Rails is required to use this gem

  1. Install: Add gem 'first_click_free' to your Gemfile and run bundle install
  2. For any controller that should have first click free activated, call allow_first_click_free in your controller definition, for example:
class PagesController
  allow_first_click_free
end

You may pass through only, or except to restrict which actions will have first click free turned on, or you can put this in your ApplicationController to turn on first click free for all controllers. 3. Handle the exception that is raised when a user tries to visit more than one page without being signed in:

rescue_from FirstClickFree::Exceptions::SubsequentAccessException do
  redirect_to root_path, alert: 'Please sign in to continue.'
end
  1. Good to go!

Optional use

  1. You may also permit certain individual paths to bypass first click free by setting them in an initializer like so FirstClickFree.permitted_paths = [ '/about', '/contact' ]. These paths do not set or reset the users' first click free status.
  2. By default users will get just 1 free click, however by setting FirstClickFree.free_clicks in an initializer you can allow n free clicks to content.
  3. A count of users' free clicks are available in request.env["first_click_free_count"].

Registered Users

If you have registered users that should always be allowed through (they shouldn't be affected by any first click free rules), then you can override the user_for_first_click_free method in ApplicationController, or any of your controllers using allow_first_click_free. This method should return either a falsy value if no-one is signed in, or the current user.

Example:

  class ApplicationController
    # …snip

  protected

    def user_for_first_click_free
      current_member
    end
  end

How it works

For visitors
  • When a user first lands in a controller marked as being first click free, a session variable is set.
  • If that same user attempts to access any other URL marked as first click free, an exception is raised so that the application can redirect or display a message to that user.
For visitors coming from a Google, Bing, or Yahoo search
  • When a user's HTTP referrer matches a list of known search engine domains, the request is allowed to override any previously set first click free.
  • It does not disable first click free, it just modifies which page that user may access.
  • For example, if a user searches for a page on your site using Google, and clicks on the first result, that page will be marked as first click free for them - any subsequent clicks from that page will trigger the first click free error. If they go back to the search results though, and then click on the second result, that page will take the place of the first and they will be able to access that page as normal.
For Google's indexing services
  • If the requesting agent is recognized as a 'Googlebot', the request is allowed though as if they were a registered user, so that the content may be indexed.
  • Googlebot recognition is based on two factors:
    • User agent: Google's indexers request a page with a user agent string of 'Googlebot' - this is used as the first-level of checking to make sure the page should be displayed.
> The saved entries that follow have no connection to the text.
(* ===== verification/Backtrace.v ===== *)
(** * Whole walks

    A caller's loop over [fh_step] ([src/src/cursor.rs]), from a captured context to the
    end of the stack: the cursor, the slot's cache, framehop's unwinder and the rules of
    an architecture composed. *)
From S2P Require Import Prelude CodeAddress UnwindRule X86Regs X86Rules ModuleList RuleCache Unwinder Arch State Cursor.
From Stdlib Require Import FunctionalExtensionality.

Section Backtrace.
  Context {D R Regs C E : Type} `{UnwindRule R Regs} `{Native Regs}.
  (** [unwind_frame_impl] of the architecture. *)
  Context (callback : frame_callback (D := D) (R := R) (Regs := Regs) (C := C) (E := E)).

Abbreviation lib_state := (state (D := D) (R := R) (Regs := Regs) (C := C)).
Abbreviation walk_state := (SlotInner (R := R) (Regs := Regs) (C := C)).
Abbreviation lib_world := (world (D := D) (R := R) (Regs := Regs) (C := C)).
Abbreviation step := (step (unwind_frame_signal_aware callback)).

(** The loop of a caller: one [fh_step] per frame while it reports a further one; the
    addresses that were output. *)
Fixpoint backtrace (fuel : nat) (cur out_ip out_sp : Z) : ST lib_world crash (list Z) :=
  match fuel with
  | O => mret []
  | S fuel =>
      more ← step cur out_ip out_sp;
      w ← st_get;
      if more <=? 0 then mret [mem w out_ip]
      else
        ips ← backtrace fuel cur out_ip out_sp;
        mret (mem w out_ip :: ips)
  end.

(** ** Frames outside all modules *)

(** The cache holds no rule but the fallback for an address outside all modules. *)
Definition unknown_ok (u : UnwinderInternal D) (rc : RuleCache R) : Prop :=
  cache_wf rc /\
  forall a rule, u64 a -> find_module_for_address u a = None ->
    cached rc a (modules_generation u) = Some rule -> rule = fallback_rule.

(** A sound cache is such a cache, and so is one of an earlier module list. *)
Lemma sound_unknown_ok u (s : UState R Regs C) :
  cache_wf (rule_cache (st_cache s)) -> sound callback u (rule_cache (st_cache s)) ->
  unknown_ok u (rule_cache (st_cache s)).
Proof.
  intros Hwf Hc. split; [done|]. intros a rule Ha Hm Hr.
  destruct (Hc a rule Ha Hr) as (address & <- & [Hf|[-> _]]); [|done].
  destruct (Hf address (fun _ => None) s eq_refl eq_refl) as (s' & Hfind & _).
  unfold find_rule in Hfind. rewrite Hm, st_ret_spec in Hfind. by simplify_eq.
Qed.

Lemma cached_before_unknown_ok u rc : cache_wf rc -> cached_before (modules_generation u) rc -> unknown_ok u rc.
Proof. intros Hwf Hb. split; [done|]. intros a rule _ _ Hr. by rewrite cached_before_None in Hr. Qed.
Lemma walk_keeps_modules_witness :
  exists w' nonce, on_cursor (Cursor.cursor_init_bounds2 0x100 0x500 0x8000 0x8010 0 0) example_loaded = (Ok 0, w') /\
    walk_modules w' 0x100 nonce (sp_static example_spec ∪ (fst <$> sp_jit example_spec)).
Proof.
  destruct (walk_keeps_modules map_to_list (fun m => reflexivity _) example_alloc example_alloc_fresh example_aware tt
    example_loaded example_spec example_loaded_inv) as [H _]. specialize (H 0x100 0x500 0x8000 0x8010 0 0).
  assert ((on_cursor (Cursor.cursor_init_bounds2 0x100 0x500 0x8000 0x8010 0 0) example_loaded).1 = Ok 0) as Hr by by vm_compute.
  destruct (on_cursor _ example_loaded) as [r w']. cbn [fst] in Hr. subst r. destruct (H eq_refl) as [nonce Hw]. by exists w', nonce.
Defined.
End example.
(* ===== verification/Total.v ===== *)
(** * Every call returns

    [src/src/lib.rs] says of its read path that it is written to be panic-free. Here that
    is a theorem about every call of [Api]: when the snapshots hold unwind data that is
    [NoPanic.data_safe] and the caches hold rules that are in range, the call returns, and
    they still do. The data is safe because the library built it: only the function tables
    of PE images, which are unwound with as they are, must be well formed. *)
From S2P Require Import Prelude CodeAddress UnwindRule Generation ModuleList RuleCache X86Regs X86Rules Images Sections Dwarf X86Dwarf.
From S2P Require Import Compact X86Compact Pe Unwinder ModuleData Arch Progress Typing NoPanic StackBounds Hazard State Registry Jit Scan Api.
From S2P Require Aarch64Rules Aarch64Dwarf Aarch64Compact Elf MachoImage PeImage Cursor.

(** ** The calls on cursors *)

Section cursor.
  Context {R Regs C : Type} `{UnwindRule R Regs} `{Native Regs} `{!RuleRange R, !PeTables Bytes R}.
  Abbreviation D := Bytes.
  Context (signal_aware : UnwinderInternal (ModuleUnwindDataInternal D) -> FrameAddress -> stack_reader ->
    ST (UState R Regs C) (fault Error) (option (Z * bool))) (context_new : C).
  Context (aware_yields : forall u a rs, unwinder_safe (R := R) deref u -> yields ustate_safe (signal_aware u a rs) (fun _ => True)).

Abbreviation lib_state := (state (D := ModuleUnwindDataInternal D) (R := R) (Regs := Regs) (C := C)).
Abbreviation lib_world := (Cursor.world (D := ModuleUnwindDataInternal D) (R := R) (Regs := Regs) (C := C)).
Abbreviation walk_state := (SlotInner (R := R) (Regs := Regs) (C := C)).
Implicit Types (s : lib_state) (w : lib_world).

Definition walk_safe (i : walk_state) : Prop := cache_safe (slot_cache i).

(** Every slot's cache and every snapshot that is alive. *)
Record state_safe s : Prop := {
  ss_slots : Forall (fun sl => walk_safe (inner sl)) (slots s);
  ss_heap : map_Forall (fun _ snap => unwinder_safe (R := R) deref (unw snap)) (heap s);
}.

Definition returns {A} (m : ST lib_world crash A) : Prop := forall w,
  Cursor.walk_wf (Cursor.statics w) -> state_safe (Cursor.statics w) ->
  exists a, (m w).1 = Ok a /\ state_safe (Cursor.statics (m w).2).

Lemma returns_ret {A} (a : A) : returns (mret a).
Proof. intros w _ Hs. by exists a. Qed.

Lemma returns_ignore {A} (m : ST lib_world crash A) : returns m -> returns (ignore m).
Proof.
  intros Hm w Hw Hs. destruct (Hm w Hw Hs) as (a & Hr & Hs'). exists tt. unfold ignore. rewrite st_bind_spec.
  by destruct (m w) as [[]].
Qed.

Lemma returns_if {A} (b : bool) (m1 m2 : ST lib_world crash A) : returns m1 -> returns m2 -> returns (if b then m1 else m2).
Proof. by destruct b. Qed.

(** A change of one slot. *)
Lemma state_safe_insert s s' i sl : state_safe s -> slots s' = <[i := sl]> (slots s) -> heap s' = heap s ->
  walk_safe (inner sl) -> state_safe s'.
Proof. intros [Hs Hh] Es Eh Hsl. split; [|by rewrite Eh]. rewrite Es. by apply Forall_insert. Qed.

Lemma advance_returns u rs (i : walk_state) : unwinder_safe (R := R) deref u -> walk_safe i ->
  exists code i', Cursor.advance signal_aware u rs i = Ok (code, i') /\ walk_safe i'.
Proof.
  intros Hu Hi. assert (exists code i', Cursor.unwind_current signal_aware u rs i = Ok (code, i') /\ walk_safe i') as Hunwind.
  { unfold Cursor.unwind_current. destruct (aware_yields u (cur_addr i) rs Hu) as [Hk Hp].
    destruct (Hk (MkUState (slot_regs i) (slot_cache i)) Hi) as [Hs _]. specialize (Hp (MkUState (slot_regs i) (slot_cache i)) Hi).
    destruct (signal_aware _ _ _ _) as [[[[ra intr]|]|[e|]] s]; [|by eexists _, _..|done].
    destruct (NonZeroU64_new ra); by eexists _, _. }
  unfold Cursor.advance. destruct sigreturn as [[is_tr rest]|]; [|done]. destruct (is_tr _); [|done].
  destruct (rest rs (slot_regs i)) as [[pc|] regs]; [destruct (negb _)|]; by eexists _, _.
Qed.

Lemma step_returns cur oi os : returns (Cursor.step signal_aware cur oi os).
Proof.
  intros w Hw Hs. pose proof (Cursor.step_run signal_aware cur oi os w Hw) as Hrun. cbn zeta in Hrun.
  destruct (Cursor.step signal_aware cur oi os w) as [r w']. cbn [fst snd]. destruct Hrun as (_ & _ & Hrun).
  destruct (negb _); [destruct Hrun as [-> ->]; by eexists|]. destruct Hrun as (sl & Hi & Hrun).
  destruct (done (inner sl)); [destruct Hrun as [-> ->]; by eexists|].
  destruct (snapshot (inner sl)) as [p|]; [|destruct Hrun as [-> ->]; by eexists].
  destruct Hrun as (snap & Hp & _ & Hh & _ & Hrun). pose proof (Forall_lookup_1 _ _ _ _ (ss_slots _ Hs) Hi) as Hsl.
  destruct (advance_returns (unw snap) (Cursor.read_stack (inner sl) (Cursor.write os (native_sp (slot_regs (inner sl)))
    (Cursor.write oi (cur_ip (inner sl)) (Cursor.write os 0 (Cursor.write oi 0 (Cursor.mem w)))))) (inner sl))
    as (code & i' & Ha & Hi'); [by eapply (ss_heap _ Hs)|done|]. rewrite Ha in Hrun.
  destruct Hrun as (-> & _ & Hsl'). exists code. split; [done|]. by eapply state_safe_insert.
Qed.

Lemma init_returns cur ctx lo hi lo2 hi2 : returns (Cursor.cursor_init_bounds2 cur ctx lo hi lo2 hi2).
Proof.
  intros w Hw Hs. pose proof (Cursor.cursor_init_run cur ctx lo hi lo2 hi2 w Hw) as Hrun. cbn zeta in Hrun.
  destruct (Cursor.cursor_init_bounds2 cur ctx lo hi lo2 hi2 w) as [r w']. cbn [fst snd]. destruct Hrun as (_ & _ & Hrun).
  destruct (claim_slot _) as [[[i n]|] ?]; [|destruct Hrun as [-> ->]; by eexists].
  destruct Hrun as (sl & Hi & _ & _ & Hh & _ & Hrun). pose proof (Forall_lookup_1 _ _ _ _ (ss_slots _ Hs) Hi) as Hsl.
  destruct (current _) as [p|].
  - destruct Hrun as (snap & _ & -> & _ & Hsl'). exists 0. split; [done|]. by eapply state_safe_insert.
  - destruct Hrun as (-> & _ & Hsl'). exists (-2). split; [done|]. by eapply state_safe_insert.
Qed.

Lemma get_reg_returns cur oi os : returns (Cursor.get_reg cur oi os).
Proof. intros w _ Hs. destruct (Cursor.get_reg_statics cur oi os w) as [m ->]. by exists tt. Qed.

Lemma release_slot_safe i n s : pool_wf s -> state_safe s -> state_safe (release_slot i n s).
Proof.
  intros Hp [Hs Hh]. unfold release_slot. destruct (slot s i); [|done]. destruct (negb _); [done|].
  destruct (update_slot_spec i (fun sl => MkSlot false (n +64 1) None (set_snapshot None (inner sl))) s Hp) as (_ & Hs' & _ & Hh' & _).
  split; [|by rewrite Hh']. rewrite Hs'. by apply Forall_alter.
Qed.

Lemma fini_returns cur : returns (Cursor.cursor_fini cur).
Proof.
  intros w Hw Hs. destruct (Cursor.cursor_fini_statics cur w) as (s' & Hs' & ->). exists tt. split; [done|].
  destruct Hs' as [->|(i & n & ->)]; [done|]. apply release_slot_safe; [apply Hw|done].
Qed.
(** [getSpaceIdFromCookie()]: [None] when [document] is undefined. *)
Definition getSpaceIdFromCookie (document : option Document) : string :=
  match document with
  | None => "default"
  | Some d =>
      match matchSpaceId (document_cookie d) with
      | Some group1 => group1
      | None => "default"
      end
  end.

(** The theme with no role set. *)
Definition emptyTheme : SpaceTheme :=
  {| theme_primary := None; theme_primary_foreground := None;
     theme_secondary := None; theme_secondary_foreground := None;
     theme_background := None; theme_foreground := None;
     theme_card := None; theme_card_foreground := None;
     theme_popover := None; theme_popover_foreground := None;
     theme_muted := None; theme_muted_foreground := None;
     theme_accent := None; theme_accent_foreground := None;
     theme_destructive := None; theme_destructive_foreground := None;
     theme_border := None; theme_input := None; theme_ring := None |}.

(** A palette with two roles, as a space's configuration would give it. *)
Definition twoRoleTheme : SpaceTheme :=
  {| theme_primary := Some "195 80% 45%"; theme_primary_foreground := None;
     theme_secondary := None; theme_secondary_foreground := None;
     theme_background := Some "0 0% 100%"; theme_foreground := None;
     theme_card := None; theme_card_foreground := None;
     theme_popover := None; theme_popover_foreground := None;
     theme_muted := None; theme_muted_foreground := None;
     theme_accent := None; theme_accent_foreground := None;
     theme_destructive := None; theme_destructive_foreground := None;
     theme_border := None; theme_input := Some ""; theme_ring := None |}.

End Spaces.

(** ** The fetch API, as far as the pages use it *)

Inductive FetchResult (A : Type) : Type :=
  | NetworkError                          (* [fetch] rejects *)
  | HttpResponse (ok : bool) (json : option A).
                                          (* [None]: [res.json()] rejects *)

Arguments NetworkError {A}.
Arguments HttpResponse {A} ok json.

(** [process.env.NEXT_PUBLIC_API_URL || "http://localhost:8000/api"] *)
Definition API_URL_of (NEXT_PUBLIC_API_URL : option string) : string :=
  JsString.or_else NEXT_PUBLIC_API_URL "http://localhost:8000/api".

(** ** Product listing: frontend/app/products/page.tsx *)

Module Products.

Import JsString.

Definition URLSearchParams := list (string * string).

(** [params.set(name, value)]: the first pair named [name] takes the
    value and later ones are removed; without one the pair is appended. *)
Fixpoint params_set (name value : string) (ps : URLSearchParams)
  : URLSearchParams :=
  match ps with
  | [] => [(name, value)]
  | (n, v) :: rest =>
      if String.eqb n name
      then (n, value) :: List.filter (fun p => negb (String.eqb (fst p) name)) rest
      else (n, v) :: params_set name value rest
  end.

(** [params.has(name)] *)
Definition params_has (name : string) (ps : URLSearchParams) : bool :=
  existsb (fun p => String.eqb (fst p) name) ps.

(** UTF-8 bytes of one code unit in 0..255. *)
Definition utf8Bytes (c : ascii) : list N :=
  let n := N_of_ascii c in
  if (n <? 128)%N then [n] else [(192 + n / 64)%N; (128 + n mod 64)%N].

Definition hexDigit (n : N) : ascii :=
  if (n <? 10)%N then ascii_of_N (48 + n) else ascii_of_N (55 + n).

(** Bytes left as they are by the urlencoded serializer:
    ASCII alphanumerics and [*], [-], [.], [_]. *)
Definition urlencodedSafe (b : N) : bool :=
  ((48 <=? b) && (b <=? 57) || (65 <=? b) && (b <=? 90)
   || (97 <=? b) && (b <=? 122)
   || (b =? 42) || (b =? 45) || (b =? 46) || (b =? 95))%N.

Definition urlencodeByte (b : N) : string :=
  if (b =? 32)%N then "+"
  else if urlencodedSafe b then String (ascii_of_N b) ""
  else String "%" (String (hexDigit (b / 16)) (String (hexDigit (b mod 16)) "")).

(** The application/x-www-form-urlencoded serialization of a string. *)
Fixpoint urlencode (s : string) : string :=
  match s with
  | EmptyString => EmptyString
  | String c s' =>
      join "" (List.map urlencodeByte (utf8Bytes c)) +:+ urlencode s'
  end.

(** Every character of [s] is one the serializer leaves as it is. *)
Fixpoint urlSafe (s : string) : bool :=
  match s with
  | EmptyString => true
  | String c s' => urlencodedSafe (N_of_ascii c) && urlSafe s'
  end.

(** [params.toString()] *)
Definition params_toString (ps : URLSearchParams) : string :=
  join "&" (List.map (fun '(n, v) => urlencode n +:+ "=" +:+ urlencode v) ps).

(** The query that [getProducts] builds. *)
Definition getProducts_params (spaceId : string) : URLSearchParams :=
  let params : URLSearchParams := [] in
  if truthy spaceId && negb (String.eqb spaceId "default")
  then params_set "space" spaceId params
  else params.

(** The URL that [getProducts] fetches. *)
Definition getProducts_url (API_URL spaceId : string) : string :=
  let params := getProducts_params spaceId in
  API_URL +:+ "/products"
    +:+ (if truthy (params_toString params)
         then "?" +:+ params_toString params
         else "").

Section GetProducts.

Context {Product : Type}.
Variable fetch : string -> FetchResult (list Product).

(** [getProducts(spaceId)].  [return res.json()] is not awaited inside
    the [try], so a rejected body parse escapes the [catch]. *)
Definition getProducts (API_URL spaceId : string)
  : completion (list Product) :=
  match fetch (getProducts_url API_URL spaceId) with
  | NetworkError => Normal []
  | HttpResponse false _ => Normal []
  | HttpResponse true (Some products) => Normal products
  | HttpResponse true None =>
      Throw (SyntaxError "Unexpected token in JSON")
  end.

(** What the caller of [getProducts] gets for one answer of the backend:
    the products of an OK answer, and the empty list when the request
    fails or is refused. *)
Definition productsOf (answer : FetchResult (list Product))
  : completion (list Product) :=
  match answer with
  | HttpResponse true (Some products) => Normal products
  | HttpResponse true None => Throw (SyntaxError "Unexpected token in JSON")
  | HttpResponse false _ => Normal []
  | NetworkError => Normal []
  end.

End GetProducts.

End Products.

(** ** Cart storage: frontend/app/cart/page.tsx and
       frontend/app/checkout/success/page.tsx *)

Module CartPages.

Import JsString Spaces.

(** The browser state the two pages touch. *)
Record Browser : Type := {
  document : option Document;
  localStorage : gmap string string;
}.

(** [localStorage.removeItem(key)] *)
Definition removeItem (key : string) (b : Browser) : Browser :=
  {| document := document b;
     localStorage := delete key (localStorage b) |}.

(** [localStorage.getItem(key)] *)
Definition getItem (key : string) (b : Browser) : option string :=
  localStorage b !! key.

(** The effect run by [CheckoutSuccessPage] once mounted. *)
Definition CheckoutSuccessPage_effect (b : Browser) : Browser :=
  let cartKey := getCartKey (Some (getSpaceIdFromCookie (document b))) in
  removeItem cartKey b.

Section CartPage.

Context {Cart : Type}.
Variable fetch : string -> FetchResult Cart.
Variable API_URL : string.

(** The React state of [CartPage] that [fetchCart] writes. *)
Record CartPageState : Type := {
  cart : option Cart;
  loading : bool;
}.

Definition setCart (c : option Cart) (st : CartPageState) : CartPageState :=
  {| cart := c; loading := loading st |}.

Definition setLoading (l : bool) (st : CartPageState) : CartPageState :=
  {| cart := cart st; loading := l |}.

Definition fetchCart (b : Browser) (st : CartPageState)
  : Browser * CartPageState :=
  let cartKey := getCartKey (Some (getSpaceIdFromCookie (document b))) in
  let cartId := getItem cartKey b in
  let '(b, st) :=
    match cartId with
    | Some id =>
        if truthy id then
          match fetch (API_URL +:+ "/cart/" +:+ id) with
          | HttpResponse true (Some data) => (b, setCart (Some data) st)
          | HttpResponse true None => (b, setCart None st)
          | HttpResponse false _ =>
              (* Cart expired or deleted *)
              (removeItem cartKey b, setCart None st)
          | NetworkError => (b, setCart None st)
          end
        else (b, st)
    | None => (b, st)
    end in
  (b, setLoading false st).

End CartPage.

End CartPages.

(** ** String methods used by the remaining pages *)

Module JsStringExt.

Import JsString Spaces.

(** [s.includes(pat)] *)
Fixpoint includes (pat s : string) : bool :=
  match stripPrefix pat s with
  | Some _ => true
  | None =>
      match s with
      | EmptyString => false
      | String _ s' => includes pat s'
      end
  end.

(** [s.trimEnd()]: white space is the set matched by [\s]. *)
Fixpoint trimEnd (s : string) : string :=
  match s with
  | EmptyString => EmptyString
  | String c s' =>
      match trimEnd s' with
      | EmptyString => if isWhiteSpace c then EmptyString else String c EmptyString
      | rest => String c rest
      end
  end.

(** [s.trim()] *)
Definition trim (s : string) : string := trimEnd (skipWhiteSpace s).

(** Every code unit of [s] satisfies [p]. *)
Fixpoint allChars (p : ascii -> bool) (s : string) : bool :=
  match s with
  | EmptyString => true
  | String c s' => p c && allChars p s'
  end.

End JsStringExt.

(** ** The format of [document.cookie] *)

Module DocumentCookie.

Import JsString Spaces.

(** The cookies visible to a page, in the order the browser lists them. *)
Definition CookieJar := list (string * string).

(** The string the browser returns for [document.cookie]: the pairs
    [name=value], separated by a semicolon and a space. *)
Definition cookieString (jar : CookieJar) : string :=
  join "; " (List.map (fun '(name, value) => name +:+ "=" +:+ value) jar).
A user-agent string can be spoofed though, so the second check is:
    • DNS: A reverse DNS request is issued against the remote IP, to ensure that the hostname returned matches a 'googlebot.com' domain. A forward DNS request is then issued against the hostname, to ensure that it matches back up with the original IP address.

Contributing

  • Contributions are welcome!
  • Please fork this repository, and run bundle install to install the development dependencies (RSpec and SQLite).
  • Create a new git branch to contain your changes. Try and limit commits to this branch to the specific changes you want to be merged in.
  • Push up your branch to Github, and create a pull request. Please don't change the gem version or anything, we will do that bit.

License

This project rocks and uses MIT-LICENSE.